• What is being asked:
When "rest" occurs in a line of the material, copy that line.

• Material for the task:
(** * pyubx2: the UBX helper functions, message object and stream reader

    A shallow embedding of [src/pyubx2.py]: the byte/integer helpers
    [bytes2val] and [val2bytes], the [UBXMessage] object and
    [UBXReader.read], together with the properties of them that the
    specification states. *)

From Stdlib Require Import ZArith Lia.
From Stdlib Require Import Strings.Ascii Strings.String.
From Stdlib Require Import Strings.Byte Strings.HexString.
From stdpp Require Import base option list strings gmap.

Import Init.Byte.

Open Scope Z_scope.

(** ** Python values that the code handles *)

(** A Python [bytes] object. *)
Abbreviation bytes := (list byte).

Definition byte_val (b : byte) : Z := Z.of_N (Byte.to_N b).

(** The byte whose value is [z mod 256]. *)
Definition byte_of (z : Z) : byte :=
  default x00 (Byte.of_N (Z.to_N (z mod 256))).

#[global] Instance byte_eq_dec : EqDecision byte := Byte.byte_eq_dec.

(** A raised exception, with its class name and [str(e)].  [Exn] is an
    instance of [Exception], which [except Exception] catches; [BaseExn]
    is an instance of a class that derives from [BaseException] and not
    from [Exception], such as [KeyboardInterrupt] and [SystemExit]. *)
Inductive exn :=
| Exn (cls str : string)
| BaseExn (cls str : string).

Definition exc_class (e : exn) : string :=
  match e with Exn cls _ | BaseExn cls _ => cls end.

Definition exc_str (e : exn) : string :=
  match e with Exn _ str | BaseExn _ str => str end.

(** [isinstance(e, Exception)] *)
Definition is_Exception (e : exn) : bool :=
  match e with Exn _ _ => true | BaseExn _ _ => false end.

#[global] Instance exn_eq_dec : EqDecision exn.
Proof. solve_decision. Defined.

(** The values passed as keyword arguments to [UBXReader]. *)
Inductive pyval :=
| PNone
| PBool (b : bool)
| PInt (z : Z).

#[global] Instance pyval_eq_dec : EqDecision pyval.
Proof. solve_decision. Defined.

(** Python truthiness, as used by [if x:]. *)
Definition truthy (v : pyval) : bool :=
  match v with
  | PNone => false
  | PBool b => b
  | PInt z => negb (z =? 0)
  end.

(** ** [int.from_bytes] and [int.to_bytes] (unsigned) *)

Inductive byteorder := Little | Big.

Fixpoint from_little (bs : bytes) : Z :=
  match bs with
  | [] => 0
  | b :: rest => byte_val b + 256 * from_little rest
  end.

Fixpoint from_big (acc : Z) (bs : bytes) : Z :=
  match bs with
  | [] => acc
  | b :: rest => from_big (256 * acc + byte_val b) rest
  end.

(** [int.from_bytes(bs, byteorder=order)] *)
Definition int_from_bytes (bs : bytes) (order : byteorder) : Z :=
  match order with
  | Little => from_little bs
  | Big => from_big 0 bs
  end.

(** The [n] low bytes of [v], least significant first. *)
Fixpoint to_little (n : nat) (v : Z) : bytes :=
  match n with
  | O => []
  | S n' => byte_of v :: to_little n' (v / 256)
  end.

(** [v.to_bytes(length, byteorder=order)], for a [length] that fits a C
    [Py_ssize_t] (from [-2^63] to [2^63 - 1]): [ValueError] for a
    negative length, [OverflowError] for a negative value or one that
    does not fit in [length] bytes.  Python converts the length first and
    raises [OverflowError] for one outside that range, and it can fail
    to allocate a large result; neither is part of this definition, and
    the statements below say nothing of such lengths but what follows
    from a result having been returned. *)
Definition int_to_bytes (v length : Z) (order : byteorder) : exn + bytes :=
  if length <? 0 then
    inl (Exn "ValueError" "length argument must be non-negative")
  else if v <? 0 then
    inl (Exn "OverflowError" "can't convert negative int to unsigned")
  else if 256 ^ length <=? v then
    inl (Exn "OverflowError" "int too big to convert")
  else
    let le := to_little (Z.to_nat length) v in
    inr (match order with Little => le | Big => rev le end).

(** ** Helper functions *)

(** Convert bytes to integer value. *)
Definition bytes2val (bytesval : bytes) (bitfield : bool) : Z :=
  if bitfield then int_from_bytes bytesval Little
  else int_from_bytes bytesval Big.

(** Convert integer value to bytes. *)
Definition val2bytes (val length : Z) (bitfield : bool) : exn + bytes :=
  if bitfield then int_to_bytes val length Little
  else int_to_bytes val length Big.

(** The default of the [bitfield] argument of both helpers. *)
Definition bitfield_default : bool := false.

(** ** Streams

    [UBXReader] only calls [stream.read(n)]: a stream is any object with
    that method.  A call returns bytes or raises, and changes the state
    of the stream. *)

Class Stream (S : Type) := stream_read : Z → S → (exn + bytes) * S.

• Response:
  | b :: rest => byte_val b + 256 * from_little rest
  | b :: rest => from_big (256 * acc + byte_val b) rest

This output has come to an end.